Wilson doesn't even know what they're fighting about.

Does it really matter anymore?

It's always the same -- he says something, House's brows knit together and he fixes Wilson with that gaze so blue Wilson could fall into it and drown, House is silent as if to say "Do you really believe that? And here I'd thought you were capable of abstract thought all these years."

And then Wilson fumbles with his reply, and House smirks, and oh God he wants to wipe that smirk off his arrogant face but he can't because there's always that mantra of Can't hurt House can't hurt House running in the back of his mind.

And then House always smiles triumphantly, knowing he's won. Again.

Wilson shakes his head and turns away. Because he's really tired of this. Because it's raining. Because they're both getting soaking wet. Because they're fighting and he doesn't know why. Because he just can't do this anymore.

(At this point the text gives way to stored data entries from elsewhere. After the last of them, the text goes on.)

(* ===== verification/_CoqProject ===== *)
-Q . S2P
Prelude.v
Machine.v
Buffer.v
Framing.v
Slicer.v
Datagram.v
Stream.v
Inet.v
Sys.v
TcpSocket.v
TcpBase.v
Samples.v
TcpSend.v
TcpRecv.v
EndToEnd.v
TcpLife.v
TcpConn.v
Timer.v
Listener.v
ListenerProps.v
TcpListener.v
EventLoop.v
EventLoopProps.v
Shutdown.v
Workers.v
Mutex.v
Threads.v
ThreadsSafe.v
ThreadsLive.v
ThreadsRaces.v
ThreadsSolo.v
ThreadsEndToEnd.v
Registry.v
RegistryProps.v
RegistryRaces.v
Dispatch.v
DispatchSafe.v
TcpWaiters.v
DispatchTcp.v
DispatchSolo.v
TimerThreads.v
TimerThreadsProps.v
TimerThreadsLive.v
TimerThreadsSolo.v
Delayed.v
DelayedProps.v
DelayedThreads.v
DelayedThreadsProps.v
DelayedThreadsLive.v
Inherited.v
Tls.v
TlsBase.v
TlsLife.v
TlsProps.v
TlsChannel.v
TlsInput.v
TlsRecords.v
TlsEndToEnd.v
TlsSamples.v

And something in that list must have communicated itself silently to House because suddenly there's a hand on his shoulder, and he's being shoved backwards until a wall stops him, and that same hand is holding him in place while the thumb of the other traces a long, questing path up the line of his lower jaw --

House's eyes have turned dark, that fierce almost blue-black that always reminds Wilson of a sea squall sweeping in out of a lowering sky, wind and rain swamping the unwary and incautious before it.

Both hands wrap around the back of his neck then, and pull him forward just enough, and at the same time House leans forward just enough, and

And

he's gone overboard, but it's not cold here in the rushing waves. He's warm, the warmest he's ever been in his life; it spreads outward from the pit of his belly as he searches frantically for something, anything to hold onto

fights for air; he breaks free for just a moment and hauls in a breath but is promptly pulled back down by the relentless grip

water's in his eyes, his hair, trickling down the back of his neck, stopping up his ears so he can't hear the storm warnings, the calls of the Sirens

quiet as he sinks, clinging tight to the anchor that's brought him to these shimmering blue depths

I hope I'm wearing a lifejacket.

fin

We have lingered in the chambers of the sea
By sea-girls wreathed with seaweed red and brown
Till human voices wake us, and we drown.